Naturally, as parents we feel the need to not only address these risky behaviours but to do everything in our power to make them stop. Sometimes what can happen instead however, is that our worry and anxiety about the behaviours can come out very strongly. Our focus becomes eradicating the behaviour, rather than trying to understand where this behaviour is coming from and how it may be helping our child cope, even when it is maladaptive. If we don’t understand how the behaviour acts as a coping tool, we run the risk of increasing the behaviour or distancing ourselves from our kids; this is exactly the opposite of what they need from us.

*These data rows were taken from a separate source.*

(** * Telemetry bridges of the llama-throughput-lab harness

    A shallow embedding of the three Python modules

    - [pmoves_nats_bridge]  (event publisher with a lazily created connection),
    - [pmoves_chit_bridge]  (memory-API POST and presigned CSV archive),
    - [pmoves_metrics]      (metrics registry and its HTTP exporter),

    together with the properties their specification states about them.

    Python values are an inductive type, dicts are insertion-ordered
    association lists, module globals are fields of an explicit state,
    exceptions are an outcome of a small state-and-exception monad, and
    everything outside the process (broker, HTTP peers, file system, clock,
    random source) is an oracle that answers from the history of external
    actions performed so far. *)

From Stdlib Require Import ZArith NArith Lia Bool List Ascii String.
From Stdlib Require Import Floats.SpecFloat.
From stdpp Require Import base decidable option list strings gmap.

Set Warnings "-register-all,-notation-for-abbreviation".

Local Open Scope string_scope.
Local Open Scope list_scope.
Local Open Scope Z_scope.

(* ===================================================================== *)
(** * Part I: definitions                                                 *)
(* ===================================================================== *)

(** ** Exceptions

    Only classes deriving from [Exception] are modelled: interrupts and
    interpreter exit are not failures of a dependency.  An exception value is
    identified with its class. *)

Inductive exc_class : Type :=
| Exception
| ImportError
| ModuleNotFoundError
| OSError
| ConnectionError
| TimeoutError
| FileNotFoundError
| URLError
| HTTPError
| HTTPException
| ValueError
| JSONDecodeError
| UnicodeDecodeError
| TypeError
| AttributeError
| OverflowError
| NatsError.

#[global] Instance exc_class_eq_dec : EqDecision exc_class.
Proof. solve_decision. Defined.

(** Method resolution order of each class (the class itself first). *)
Definition mro (c : exc_class) : list exc_class :=
  match c with
  | Exception => [Exception]
  | ImportError => [ImportError; Exception]
  | ModuleNotFoundError => [ModuleNotFoundError; ImportError; Exception]
  | OSError => [OSError; Exception]
  | ConnectionError => [ConnectionError; OSError; Exception]
  | TimeoutError => [TimeoutError; OSError; Exception]
  | FileNotFoundError => [FileNotFoundError; OSError; Exception]
  | URLError => [URLError; OSError; Exception]
  | HTTPError => [HTTPError; URLError; OSError; Exception]
  | HTTPException => [HTTPException; Exception]
  | ValueError => [ValueError; Exception]
  | JSONDecodeError => [JSONDecodeError; ValueError; Exception]
  | UnicodeDecodeError => [UnicodeDecodeError; ValueError; Exception]
  | TypeError => [TypeError; Exception]
  | AttributeError => [AttributeError; Exception]
  | OverflowError => [OverflowError; Exception]
  | NatsError => [NatsError; Exception]
  end.

(** [isinstance e c]: an exception of class [e] is caught by [except c]. *)
Definition isinstance (e c : exc_class) : bool := bool_decide (c ∈ mro e).

(** [except (c1, c2, ...)] *)
Definition except_any (cs : list exc_class) (e : exc_class) : bool :=
  existsb (isinstance e) cs.

(** ** Outcomes and the state-and-exception monad *)

(** A run returns a value, raises an exception, or leaves the part of
    Python that is modelled (a [str] with a character above U+00FF, a text
    in UTF-16): [Beyond] says that nothing is stated about the run from
    there on.  No handler catches it. *)
Inductive outcome (A : Type) : Type :=
| Ret (a : A)
| Raise (e : exc_class)
| Beyond.
Arguments Ret {A} a.
Arguments Raise {A} e.
Arguments Beyond {A}.

Definition M (S A : Type) : Type := S -> outcome A * S.

Definition ret {S A} (a : A) : M S A := fun s => (Ret a, s).
Definition raise {S A} (e : exc_class) : M S A := fun s => (Raise e, s).
Definition bind {S A B} (m : M S A) (k : A -> M S B) : M S B :=
  fun s => match m s with
           | (Ret a, s') => k a s'
           | (Raise e, s') => (Raise e, s')
           | (Beyond, s') => (Beyond, s')
           end.
Definition get_state {S} : M S S := fun s => (Ret s, s).
Definition lift_outcome {S A} (o : outcome A) : M S A := fun s => (o, s).

(** [try: body except cs: handler] *)
Definition try_except {S A} (body : M S A) (catches : exc_class -> bool)
    (handler : M S A) : M S A :=
  fun s => match body s with
           | (Ret a, s') => (Ret a, s')
           | (Raise e, s') => if catches e then handler s' else (Raise e, s')
           | (Beyond, s') => (Beyond, s')
           end.

(** A computation that stays within the model. *)
Definition defined {S A} (m : M S A) : Prop := forall s, fst (m s) <> Beyond.

Notation "'let*' x ':=' m 'in' k" := (bind m (fun x => k))
  (at level 10, x pattern, m at level 100, k at level 200).
Notation "m ';;' k" := (bind m (fun _ => k))
  (at level 100, k at level 200, right associativity).

(** ** Python values

    [str] values are sequences of code points below 256 ([string]), which is
    where every literal of these modules lives; [int] is unbounded; [float] is
    an IEEE-754 binary64 datum; dict keys are [str], and a dict lists its
    items in insertion order with no key repeated. *)

Inductive pyval : Type :=
| VNone
| VBool (b : bool)
| VInt (z : Z)
| VFloat (f : spec_float)
| VStr (s : string)
| VList (l : list pyval)
| VTuple (l : list pyval)
| VDict (d : list (string * pyval)).

Notation pydict := (list (string * pyval)).

(** [d.get(k)] *)
Fixpoint dict_get (k : string) (d : pydict) : option pyval :=
  match d with
  | [] => None
  | (k', v) :: d' => if String.eqb k k' then Some v else dict_get k d'
  end.

(** [d.get(k, default)] *)
Definition dict_get_default (k : string) (dflt : pyval) (d : pydict) : pyval :=
  match dict_get k d with Some v => v | None => dflt end.

(** [d[k] = v]: an existing key keeps its position, a new one goes last. *)
Fixpoint dict_set (k : string) (v : pyval) (d : pydict) : pydict :=
  match d with
  | [] => [(k, v)]
  | (k', v') :: d' =>
      if String.eqb k k' then (k', v) :: d' else (k', v') :: dict_set k v d'
  end.

(** [dict(pairs)], also [{**a, **b}] read as successive assignments. *)
Definition dict_update (d : pydict) (items : pydict) : pydict :=
  fold_left (fun acc kv => dict_set (fst kv) (snd kv) acc) items d.

(** Truth value of an object ([if x:], [not x]). *)
Definition float_is_zero (f : spec_float) : bool :=
  match f with S754_zero _ => true | _ => false end.

Definition truthy (v : pyval) : bool :=
  match v with
  | VNone => false
  | VBool b => b
  | VInt z => negb (z =? 0)
  | VFloat f => negb (float_is_zero f)
  | VStr s => negb (String.eqb s "")
  | VList l => match l with [] => false | _ => true end
  | VTuple l => match l with [] => false | _ => true end
  | VDict d => match d with [] => false | _ => true end
  end.

(** ** Text: decimal and hexadecimal digits *)

Notation chars := list_ascii_of_string.

Definition digit_char (d : N) : ascii := ascii_of_N (48 + d).

Fixpoint dec_digits (fuel : nat) (n : N) (acc : list ascii) : list ascii :=
  match fuel with
  | O => acc
  | S fuel' =>
      let acc' := digit_char (n mod 10) :: acc in
      if (n <? 10)%N then acc' else dec_digits fuel' (n / 10) acc'
  end.

(** Decimal digits of a natural number, most significant first. *)
Definition dec_of_N (n : N) : list ascii :=
  dec_digits (S (N.to_nat (N.log2 n))) n [].

(** [str(z)] for an [int]. *)
Definition dec_of_Z (z : Z) : list ascii :=
  if z <? 0 then "-"%char :: dec_of_N (Z.abs_N z) else dec_of_N (Z.abs_N z).

Definition str_of_Z (z : Z) : string := string_of_list_ascii (dec_of_Z z).

Definition hex_char (d : N) : ascii :=
  if (d <? 10)%N then ascii_of_N (48 + d) else ascii_of_N (87 + d).

Definition HEX_char (d : N) : ascii :=
  if (d <? 10)%N then ascii_of_N (48 + d) else ascii_of_N (55 + d).

Fixpoint join_chars (sep : list ascii) (parts : list (list ascii)) : list ascii :=
  match parts with
  | [] => []
  | [p] => p
  | p :: ps => p ++ sep ++ join_chars sep ps
  end.

(** [sep.join(parts)] *)
Definition str_join (sep : string) (parts : list string) : string :=
  string_of_list_ascii (join_chars (chars sep) (map chars parts)).

(** ** Floats as text

    The digits of [repr] of a finite non-zero float (the shortest string that
    reads back to the same binary64) and the value of a decimal literal are
    computed by the interpreter; both are taken as given. *)

Record float_text : Type := {
  float_repr : spec_float -> string;
  float_of_literal : string -> spec_float
}.

(** [repr(f)], which is also [str(f)]. *)
Definition py_float_repr (ft : float_text) (f : spec_float) : string :=
  match f with
  | S754_nan => "nan"
  | S754_infinity s => if s then "-inf" else "inf"
  | S754_zero s => if s then "-0.0" else "0.0"
  | S754_finite _ _ _ => float_repr ft f
  end.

BEHAVIOUR IS A FORM OF COMMUNICATION

These behaviours are just the “tip of the iceberg” – they are all we see. They tend to be ways that your child is trying to cope with the feelings they are having; underneath there is a larger cause. If we only focus on removing the troubling behaviours, we will miss what is really going on for our kids and even risk bringing about different ways of coping that might be more harmful.

Look at these indicators again and try to see how they may be forms of coping. What might be the feelings underneath?

  • Lying to avoid punishment
  • Not planning ahead, no realistic future goals
  • Putting peer relationships ahead of everything else (underground, gangster-like affiliations)
  • Using cutting, substances, video games and other self-destructive behaviour to avoid and/or soothe
  • Treating adults with disrespect
  • Dependency of any kind
  • Illness, school refusal or truancy
  • Emotional outbursts
  • “Centre-of-the-universe-itis” or narcissism

Some questions to ask yourself:

Do you notice any of these or other key indicators of immature in your teen?

How have you understood these behaviours in the past?

In what other ways could these behaviours be understood?